Exercise requirements →
Only the count is wanted here: how many lines of the entries hold the string "found"?

═════ Supplied material ═════

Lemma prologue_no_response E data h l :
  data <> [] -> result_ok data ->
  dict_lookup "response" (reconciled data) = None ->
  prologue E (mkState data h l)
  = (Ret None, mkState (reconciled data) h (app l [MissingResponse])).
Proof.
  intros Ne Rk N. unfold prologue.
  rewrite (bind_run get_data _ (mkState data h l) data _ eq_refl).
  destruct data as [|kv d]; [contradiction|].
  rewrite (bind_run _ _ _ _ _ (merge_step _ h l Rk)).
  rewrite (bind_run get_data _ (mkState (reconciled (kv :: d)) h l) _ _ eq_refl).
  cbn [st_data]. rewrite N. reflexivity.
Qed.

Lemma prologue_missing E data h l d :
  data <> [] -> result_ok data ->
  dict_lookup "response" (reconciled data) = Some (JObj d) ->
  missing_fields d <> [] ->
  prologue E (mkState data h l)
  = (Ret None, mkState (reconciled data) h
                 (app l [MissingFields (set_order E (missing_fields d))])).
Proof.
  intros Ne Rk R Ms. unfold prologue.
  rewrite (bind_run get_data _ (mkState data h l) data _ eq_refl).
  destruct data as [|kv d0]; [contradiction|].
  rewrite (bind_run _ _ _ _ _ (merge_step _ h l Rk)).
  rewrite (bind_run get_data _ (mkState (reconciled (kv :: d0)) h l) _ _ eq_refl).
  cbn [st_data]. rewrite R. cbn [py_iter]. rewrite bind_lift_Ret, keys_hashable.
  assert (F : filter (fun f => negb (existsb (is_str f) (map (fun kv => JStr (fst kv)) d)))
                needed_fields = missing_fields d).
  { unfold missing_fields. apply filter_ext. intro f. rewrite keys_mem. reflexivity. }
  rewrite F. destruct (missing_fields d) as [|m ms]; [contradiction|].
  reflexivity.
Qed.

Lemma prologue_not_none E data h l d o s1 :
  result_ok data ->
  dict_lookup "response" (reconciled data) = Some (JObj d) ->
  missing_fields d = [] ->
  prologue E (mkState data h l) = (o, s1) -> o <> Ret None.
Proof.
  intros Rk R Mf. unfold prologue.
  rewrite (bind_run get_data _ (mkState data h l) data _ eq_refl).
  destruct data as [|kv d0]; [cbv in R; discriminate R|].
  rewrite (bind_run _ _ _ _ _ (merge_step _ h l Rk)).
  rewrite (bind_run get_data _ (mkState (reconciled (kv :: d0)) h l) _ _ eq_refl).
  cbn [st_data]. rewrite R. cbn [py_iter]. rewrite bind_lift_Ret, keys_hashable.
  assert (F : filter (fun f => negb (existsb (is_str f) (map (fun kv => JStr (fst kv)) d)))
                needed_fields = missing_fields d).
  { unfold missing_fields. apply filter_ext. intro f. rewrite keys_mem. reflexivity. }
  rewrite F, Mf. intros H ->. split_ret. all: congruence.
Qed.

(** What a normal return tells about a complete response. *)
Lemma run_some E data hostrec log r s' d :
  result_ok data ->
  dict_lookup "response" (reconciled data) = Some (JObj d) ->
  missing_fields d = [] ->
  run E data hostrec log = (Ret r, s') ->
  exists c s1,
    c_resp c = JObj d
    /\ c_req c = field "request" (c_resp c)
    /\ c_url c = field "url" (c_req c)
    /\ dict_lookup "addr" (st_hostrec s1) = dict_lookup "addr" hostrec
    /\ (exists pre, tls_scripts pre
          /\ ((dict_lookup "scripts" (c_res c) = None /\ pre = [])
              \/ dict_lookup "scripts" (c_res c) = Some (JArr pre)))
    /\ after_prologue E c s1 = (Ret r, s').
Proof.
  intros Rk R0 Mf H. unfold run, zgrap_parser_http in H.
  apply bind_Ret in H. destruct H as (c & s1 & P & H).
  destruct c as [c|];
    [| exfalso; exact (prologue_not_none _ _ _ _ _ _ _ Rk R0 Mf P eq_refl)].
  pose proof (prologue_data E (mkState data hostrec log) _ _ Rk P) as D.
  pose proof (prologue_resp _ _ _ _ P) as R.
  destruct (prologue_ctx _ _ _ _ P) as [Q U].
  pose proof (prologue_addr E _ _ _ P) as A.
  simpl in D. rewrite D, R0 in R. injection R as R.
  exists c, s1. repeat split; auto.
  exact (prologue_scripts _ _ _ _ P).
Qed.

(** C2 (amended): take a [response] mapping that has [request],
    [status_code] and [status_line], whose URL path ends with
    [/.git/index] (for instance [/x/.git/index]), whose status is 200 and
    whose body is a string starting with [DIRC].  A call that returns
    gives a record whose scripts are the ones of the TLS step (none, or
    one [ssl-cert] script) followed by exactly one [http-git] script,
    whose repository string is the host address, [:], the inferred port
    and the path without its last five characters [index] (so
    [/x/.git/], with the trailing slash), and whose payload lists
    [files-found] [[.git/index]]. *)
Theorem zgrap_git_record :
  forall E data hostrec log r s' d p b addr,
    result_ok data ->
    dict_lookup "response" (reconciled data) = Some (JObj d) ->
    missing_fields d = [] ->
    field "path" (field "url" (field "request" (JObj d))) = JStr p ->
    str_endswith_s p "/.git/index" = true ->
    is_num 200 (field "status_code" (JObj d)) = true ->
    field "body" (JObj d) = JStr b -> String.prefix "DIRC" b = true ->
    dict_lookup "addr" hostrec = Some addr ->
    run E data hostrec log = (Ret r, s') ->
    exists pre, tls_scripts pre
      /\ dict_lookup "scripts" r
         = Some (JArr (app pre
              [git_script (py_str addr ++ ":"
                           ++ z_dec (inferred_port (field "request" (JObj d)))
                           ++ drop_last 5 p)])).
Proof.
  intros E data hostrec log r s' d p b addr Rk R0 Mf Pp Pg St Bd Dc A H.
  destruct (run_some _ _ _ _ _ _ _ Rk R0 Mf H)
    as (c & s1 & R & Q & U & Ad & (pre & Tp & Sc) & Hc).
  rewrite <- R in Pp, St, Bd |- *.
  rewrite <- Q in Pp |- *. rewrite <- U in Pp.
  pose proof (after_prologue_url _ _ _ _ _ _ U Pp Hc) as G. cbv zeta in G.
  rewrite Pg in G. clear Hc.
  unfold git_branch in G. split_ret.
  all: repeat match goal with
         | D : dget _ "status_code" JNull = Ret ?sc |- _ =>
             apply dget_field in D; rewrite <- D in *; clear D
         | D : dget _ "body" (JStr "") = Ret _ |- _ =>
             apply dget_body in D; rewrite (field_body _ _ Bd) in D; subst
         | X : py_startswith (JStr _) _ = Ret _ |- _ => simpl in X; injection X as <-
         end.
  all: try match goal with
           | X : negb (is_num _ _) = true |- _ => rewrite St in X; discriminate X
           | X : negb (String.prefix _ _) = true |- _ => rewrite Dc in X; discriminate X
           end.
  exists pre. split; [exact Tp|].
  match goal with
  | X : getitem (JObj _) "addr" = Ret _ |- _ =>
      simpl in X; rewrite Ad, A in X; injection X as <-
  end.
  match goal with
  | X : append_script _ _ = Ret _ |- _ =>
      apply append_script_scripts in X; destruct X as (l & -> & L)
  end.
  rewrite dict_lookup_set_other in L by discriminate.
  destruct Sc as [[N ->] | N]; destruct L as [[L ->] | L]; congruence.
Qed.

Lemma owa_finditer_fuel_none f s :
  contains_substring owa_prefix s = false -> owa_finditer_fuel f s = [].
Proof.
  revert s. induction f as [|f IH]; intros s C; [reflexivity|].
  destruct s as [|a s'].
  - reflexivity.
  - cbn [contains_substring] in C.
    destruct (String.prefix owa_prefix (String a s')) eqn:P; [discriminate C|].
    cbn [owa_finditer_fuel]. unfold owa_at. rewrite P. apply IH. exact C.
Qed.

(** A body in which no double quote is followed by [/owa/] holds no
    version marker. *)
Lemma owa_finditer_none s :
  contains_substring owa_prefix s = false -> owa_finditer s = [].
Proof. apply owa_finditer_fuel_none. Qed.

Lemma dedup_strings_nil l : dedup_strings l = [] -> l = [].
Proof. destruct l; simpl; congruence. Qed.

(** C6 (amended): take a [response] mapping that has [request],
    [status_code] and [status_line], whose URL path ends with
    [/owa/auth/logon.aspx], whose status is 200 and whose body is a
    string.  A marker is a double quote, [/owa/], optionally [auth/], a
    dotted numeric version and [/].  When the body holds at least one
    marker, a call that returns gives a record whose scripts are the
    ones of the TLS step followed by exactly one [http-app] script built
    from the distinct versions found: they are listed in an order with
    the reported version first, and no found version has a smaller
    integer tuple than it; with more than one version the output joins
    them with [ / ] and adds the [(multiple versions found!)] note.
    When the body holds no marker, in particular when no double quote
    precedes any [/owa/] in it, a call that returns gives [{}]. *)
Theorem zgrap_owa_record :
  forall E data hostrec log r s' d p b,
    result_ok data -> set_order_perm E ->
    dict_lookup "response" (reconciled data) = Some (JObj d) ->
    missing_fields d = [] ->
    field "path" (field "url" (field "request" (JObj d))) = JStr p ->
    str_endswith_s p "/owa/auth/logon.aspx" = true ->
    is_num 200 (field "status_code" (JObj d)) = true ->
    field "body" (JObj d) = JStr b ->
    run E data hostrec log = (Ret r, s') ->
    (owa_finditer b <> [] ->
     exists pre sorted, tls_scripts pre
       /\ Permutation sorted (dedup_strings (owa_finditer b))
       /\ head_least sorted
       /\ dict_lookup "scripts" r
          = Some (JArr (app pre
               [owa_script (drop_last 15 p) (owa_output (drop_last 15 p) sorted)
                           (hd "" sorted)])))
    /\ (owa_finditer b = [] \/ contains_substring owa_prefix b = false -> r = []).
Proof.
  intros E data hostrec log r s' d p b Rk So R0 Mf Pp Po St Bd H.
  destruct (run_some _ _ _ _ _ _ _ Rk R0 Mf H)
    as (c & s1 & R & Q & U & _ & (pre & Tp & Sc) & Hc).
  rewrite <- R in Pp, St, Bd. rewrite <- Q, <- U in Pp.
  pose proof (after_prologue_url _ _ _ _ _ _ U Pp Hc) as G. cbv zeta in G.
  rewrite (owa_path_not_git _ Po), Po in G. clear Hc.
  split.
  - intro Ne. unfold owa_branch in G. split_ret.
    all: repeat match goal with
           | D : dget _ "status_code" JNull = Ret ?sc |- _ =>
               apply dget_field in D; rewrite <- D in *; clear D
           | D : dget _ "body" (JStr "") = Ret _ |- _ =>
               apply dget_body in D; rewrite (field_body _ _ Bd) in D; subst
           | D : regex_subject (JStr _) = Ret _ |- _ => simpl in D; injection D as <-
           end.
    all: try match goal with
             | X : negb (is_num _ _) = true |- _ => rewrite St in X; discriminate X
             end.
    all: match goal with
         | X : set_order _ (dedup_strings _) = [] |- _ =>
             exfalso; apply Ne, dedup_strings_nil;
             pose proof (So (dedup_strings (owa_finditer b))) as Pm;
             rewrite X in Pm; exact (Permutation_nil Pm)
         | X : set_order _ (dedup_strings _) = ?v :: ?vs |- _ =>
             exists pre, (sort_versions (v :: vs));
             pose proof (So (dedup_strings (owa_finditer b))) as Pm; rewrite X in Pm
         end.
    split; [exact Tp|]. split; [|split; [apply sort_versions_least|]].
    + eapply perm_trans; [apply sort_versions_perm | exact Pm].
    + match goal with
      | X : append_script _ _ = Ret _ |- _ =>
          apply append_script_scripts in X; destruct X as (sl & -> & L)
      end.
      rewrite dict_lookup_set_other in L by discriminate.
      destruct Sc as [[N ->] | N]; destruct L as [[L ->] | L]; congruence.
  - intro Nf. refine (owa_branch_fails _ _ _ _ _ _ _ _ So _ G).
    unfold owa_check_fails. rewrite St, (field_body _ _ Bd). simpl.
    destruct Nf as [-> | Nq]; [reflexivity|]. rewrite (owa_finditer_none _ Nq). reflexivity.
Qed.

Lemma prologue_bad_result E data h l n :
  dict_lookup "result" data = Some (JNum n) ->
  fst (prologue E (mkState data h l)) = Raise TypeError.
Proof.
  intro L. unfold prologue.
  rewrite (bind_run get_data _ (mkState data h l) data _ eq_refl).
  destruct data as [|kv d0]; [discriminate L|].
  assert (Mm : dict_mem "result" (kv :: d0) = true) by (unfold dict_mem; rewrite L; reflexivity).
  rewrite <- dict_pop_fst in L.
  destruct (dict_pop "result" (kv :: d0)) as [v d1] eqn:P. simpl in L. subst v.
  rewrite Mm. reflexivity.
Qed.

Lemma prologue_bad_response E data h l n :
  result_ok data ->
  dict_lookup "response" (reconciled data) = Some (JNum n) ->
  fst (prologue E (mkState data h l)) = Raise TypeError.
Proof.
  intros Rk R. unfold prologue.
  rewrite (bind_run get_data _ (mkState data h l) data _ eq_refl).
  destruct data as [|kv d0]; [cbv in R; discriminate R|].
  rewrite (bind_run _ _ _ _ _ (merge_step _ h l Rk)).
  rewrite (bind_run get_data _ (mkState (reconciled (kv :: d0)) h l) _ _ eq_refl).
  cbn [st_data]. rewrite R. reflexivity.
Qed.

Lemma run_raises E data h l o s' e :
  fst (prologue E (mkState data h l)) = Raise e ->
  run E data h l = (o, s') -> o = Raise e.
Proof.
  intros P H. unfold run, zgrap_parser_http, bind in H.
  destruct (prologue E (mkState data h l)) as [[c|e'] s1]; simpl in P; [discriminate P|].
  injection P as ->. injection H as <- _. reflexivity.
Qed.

═════
═════ Supplied material ═════

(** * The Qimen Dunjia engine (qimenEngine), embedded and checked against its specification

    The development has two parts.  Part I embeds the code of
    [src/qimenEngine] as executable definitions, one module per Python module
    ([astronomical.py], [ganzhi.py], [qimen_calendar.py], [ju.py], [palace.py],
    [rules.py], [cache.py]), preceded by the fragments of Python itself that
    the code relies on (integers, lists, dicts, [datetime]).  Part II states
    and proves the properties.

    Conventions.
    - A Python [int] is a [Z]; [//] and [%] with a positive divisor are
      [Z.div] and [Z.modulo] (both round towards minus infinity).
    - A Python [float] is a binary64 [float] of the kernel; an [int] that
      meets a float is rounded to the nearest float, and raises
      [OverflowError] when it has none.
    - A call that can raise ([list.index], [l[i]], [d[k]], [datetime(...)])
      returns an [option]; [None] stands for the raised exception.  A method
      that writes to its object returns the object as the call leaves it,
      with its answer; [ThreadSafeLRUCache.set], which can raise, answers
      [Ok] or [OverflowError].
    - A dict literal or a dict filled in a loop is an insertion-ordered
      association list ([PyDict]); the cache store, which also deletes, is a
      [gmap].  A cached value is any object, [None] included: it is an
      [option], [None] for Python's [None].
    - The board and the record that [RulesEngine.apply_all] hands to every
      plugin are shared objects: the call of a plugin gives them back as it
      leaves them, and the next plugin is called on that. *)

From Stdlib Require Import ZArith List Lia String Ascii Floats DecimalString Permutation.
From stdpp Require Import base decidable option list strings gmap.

═════

Problem solution →
4